CLOCK functions as the central transcriptional activator of the circadian clock:
- Heterodimer Formation: CLOCK partners with BMAL1 to form a functional transcription factor
- E-box Binding: The CLOCK-BMAL1 complex binds to E-box elements (CACGTG) in target gene promoters
- Transcriptional Activation: Recruits coactivators including CBP/p300 to drive gene expression
- Target Genes: Activates PER1, PER2, CRY1, CRY2, NR1D1 (REV-ERBα), RORα, and clock-controlled genes
CLOCK regulates metabolic genes:
- NAD+ Biosynthesis: Controls NAMPT expression, affecting cellular NAD+ levels
- Lipid Metabolism: Regulates genes involved in fatty acid synthesis and oxidation
- Glucose Metabolism: Influences gluconeogenesis and glycolysis genes
- Circadian Disruption: CLOCK expression is dysregulated in AD brains, particularly in the SCN
- Amyloid Regulation: CLOCK-BMAL1 regulates APP processing genes
- SIRT1 Interaction: SIRT1 deacetylates CLOCK, linking circadian function to cellular metabolism
- Sleep Disturbances: CLOCK dysfunction contributes to sundowning and sleep fragmentation
- Dopamine Connection: CLOCK regulates tyrosine hydroxylase (TH) and dopamine metabolism genes
- Mitochondrial Function: CLOCK target genes include mitochondrial biogenesis factors
- LRRK2 Interaction: PD-causing LRRK2 mutations may affect circadian gene expression
- Circadian Dysfunction: ALS patients show disrupted circadian rhythms involving CLOCK
- Metabolic Dysregulation: CLOCK-regulated metabolic genes are altered in ALS
- SIRT1 Activators: Resveratrol and NAD+ boosters enhance CLOCK function
- Chronobiotics: Drug development targeting the CLOCK-BMAL1 complex
- Light Therapy: Entrains CLOCK-driven circadian rhythms
- Lifestyle Timing: Regular sleep-wake schedules stabilize CLOCK activity
- Melatonin: Can help regulate CLOCK-BMAL1 rhythms
- CLOCK and BMAL1 regulate circadian gene expression - Vitaterna MH et al. Science 1999;284:2177-2181.

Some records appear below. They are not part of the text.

(** * QSAN iSCSI volume driver: REST client and export orchestration

    A shallow embedding of
      - [cinder/volume/drivers/qsan/common.py]     (class [QSANClient])
      - [cinder/volume/drivers/qsan/qsan_iscsi.py] (class [QSANISCSIDriver])
    together with the properties of the retrying request primitive, the
    provider-location codec and the idempotent teardown paths.

    Modelling conventions
      - Python [str] is [string] (a sequence of 8-bit characters), Python
        [int] is [Z], [dict] with string keys is [gmap string _].
      - A value travelling through JSON is a [pyval]; JSON numbers are
        integers here (no floating point).
      - Exceptions are values of [exn]; a computation that may raise has
        type [result A]; a computation that also talks to the array runs in
        the monad [M], whose state is the client object together with the
        chronological trace of wire requests and sleeps.
      - Calls to [LOG.*] have no effect on any value and are left out. *)

From Stdlib Require Import Ascii String ZArith.
From stdpp Require Import gmap strings list.
(** * Token lifecycle of the Office 365 CLI: [src/Auth.ts]

    A shallow embedding of [Service] and [Auth] and the properties of the
    token manager that the design document states about them.

    Conventions of the embedding.
    - A JavaScript [number] is an IEEE 754 binary64 value: Rocq's primitive
      [float].  [undefined > now] is [false] in JavaScript, as is
      [nan > now] here.
    - A JavaScript string is a [string]; each character stands for one code
      unit, as [indexOf] and [substr] count them.
    - A field that can hold [undefined] at run time is an [option].
    - The [Auth] object, the timers of the event loop, the promise returned
      by the call under study, the requests sent and the lines written to
      [stdout] make up one [World], threaded through the code by a state
      monad.  A callback is a definition of its own; the event loop is the
      step function [deliver]. *)

From Stdlib Require Import String Ascii List ZArith Lia Bool.
From Stdlib Require Import Floats.
Import ListNotations.

Local Open Scope list_scope.
Local Open Scope string_scope.

(* ===================================================================== *)
(** ** Built-ins of the JavaScript runtime used by the source *)
(* ===================================================================== *)

Module JS.

(** [a > b] on numbers. *)
Definition gtb (a b : float) : bool := PrimFloat.ltb b a.

(** The first [n] code units of [s], and [s] without them. *)
Fixpoint take (n : nat) (s : string) : string :=
  match n, s with
  | S n', String c s' => String c (take n' s')
  | _, _ => EmptyString
  end.

Fixpoint drop (n : nat) (s : string) : string :=
  match n, s with
  | S n', String _ s' => drop n' s'
  | _, _ => s
  end.

(** Scan [s], whose first code unit has index [i], for the first
    occurrence of [search]. *)
Fixpoint scan (search s : string) (i : nat) : option nat :=
  if String.prefix search s then Some i
  else match s with
       | EmptyString => None
       | String _ s' => scan search s' (S i)
       end.

(** [s.indexOf(search, position)]: the position is clamped to
    [0 .. s.length]; the result is [-1] when there is no occurrence. *)
Definition indexOf (search : string) (position : Z) (s : string) : Z :=
  let start := Nat.min (Z.to_nat (Z.max position 0)) (String.length s) in
  match scan search (drop start s) start with
  | Some i => Z.of_nat i
  | None => (-1)%Z
  end.

(** [s.substr(start, length)]: a negative [start] counts from the end,
    and both are clamped to the string. *)
Definition substr (start len : Z) (s : string) : string :=
  let size := Z.of_nat (String.length s) in
  let from := if (start <? 0)%Z then Z.max (size + start) 0 else Z.min start size in
  let count := Z.min (Z.max len 0) (size - from) in
  take (Z.to_nat count) (drop (Z.to_nat from) s).

(** A template literal renders [undefined] as the word, and booleans as
    [true] and [false]. *)
Definition show (o : option string) : string :=
  match o with
  | Some s => s
  | None => "undefined"
  end.

Definition show_bool (b : bool) : string := if b then "true" else "false".

(** The truth value of a string that may be [undefined]: only a
    non-empty string is truthy. *)
Definition truthy (o : option string) : bool :=
  match o with
  | Some (String _ _) => true
  | _ => false
  end.

(** [encodeURIComponent(s)].  Letters, digits and [- _ . ! ~ * ' ( )]
    stay; any other code unit below 128 becomes [%XX]; a code unit from
    128 to 255 becomes the two escaped bytes of its UTF-8 form. *)
Definition unreserved (c : ascii) : bool :=
  let n := nat_of_ascii c in
  ((65 <=? n)%nat && (n <=? 90)%nat) || ((97 <=? n)%nat && (n <=? 122)%nat)
  || ((48 <=? n)%nat && (n <=? 57)%nat)
  || existsb (Ascii.eqb c) (list_ascii_of_string "-_.!~*'()").

Definition hex_digit (n : nat) : ascii :=
  nth n (list_ascii_of_string "0123456789ABCDEF") "0"%char.

Definition escape (byte : nat) : string :=
  String "%" (String (hex_digit (byte / 16)) (String (hex_digit (byte mod 16)) EmptyString)).

Fixpoint encodeURIComponent (s : string) : string :=
  match s with
  | EmptyString => EmptyString
  | String c s' =>
      let n := nat_of_ascii c in
      (if unreserved c then String c EmptyString
       else if (n <? 128)%nat then escape n
       else escape (192 + n / 64) ++ escape (128 + n mod 64))
      ++ encodeURIComponent s'
  end.

(** [x !== undefined]. *)
Definition defined {A : Type} (o : option A) : bool :=
  match o with
  | Some _ => true
  | None => false
  end.

End JS.

(* ===================================================================== *)
(** ** Data model *)
(* ===================================================================== *)

(** [abstract class Service]: the token store. *)
Module Service.

#[projections(primitive)]
Record t : Type := mk {
  connected : bool;
  resource : string;
  accessToken : option string;
  refreshToken : option string;
  expiresAt : float
}.

Definition set_connected (v : bool) (this : t) : t :=
  mk v (resource this) (accessToken this) (refreshToken this) (expiresAt this).
Definition set_resource (v : string) (this : t) : t :=
  mk (connected this) v (accessToken this) (refreshToken this) (expiresAt this).
Definition set_accessToken (v : option string) (this : t) : t :=
  mk (connected this) (resource this) v (refreshToken this) (expiresAt this).
Definition set_refreshToken (v : option string) (this : t) : t :=
  mk (connected this) (resource this) (accessToken this) v (expiresAt this).
Definition set_expiresAt (v : float) (this : t) : t :=
  mk (connected this) (resource this) (accessToken this) (refreshToken this) v.

(** [public disconnect(): void], one assignment after the other. *)
Definition disconnect (this : t) : t :=
  let this := set_connected false this in
  let this := set_resource "" this in
  let this := set_accessToken (Some "") this in
  let this := set_refreshToken None this in
  set_expiresAt (-1)%float this.

End Service.

(** [interface Token] *)
Module Token.
Record t : Type := mk {
  access_token : string;
  refresh_token : string;
  expires_on : float
}.
End Token.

- CLOCK is a positive regulator of β-amyloid pathogenesis - Song H et al. Nature Neuroscience 2015;18:1465-1473.
- NAD+ and SIRT1 regulate the circadian clock - Asher G et al. Cell 2008;134:317-328.
- CLOCK regulates circadian rhythms of cardiac function - Kohsaka S et al. Journal of Molecular Cardiology 2014;75:120-131.
- Circadian disruption enhances neurodegeneration - Loh DH et al. Aging Cell 2018;17:e12757.
| Partner |
Interaction Type |
Function |
| BMAL1 |
Heterodimer |
DNA binding, transcriptional activation |
| PER1/2 |
Indirect |
Negative feedback regulation |
| CRY1/2 |
Indirect |
Repression of transcriptional activity |
| SIRT1 |
Protein-protein |
Deacetylation, metabolic regulation |
| p300/CBP |
Coactivator |
Transcriptional activation |
The study of Clock Protein has evolved significantly over the past decades. Research in this area has revealed important insights into the underlying mechanisms of neurodegeneration and continues to drive therapeutic development.
Historical context and key discoveries in this field have shaped our current understanding and will continue to guide future research directions.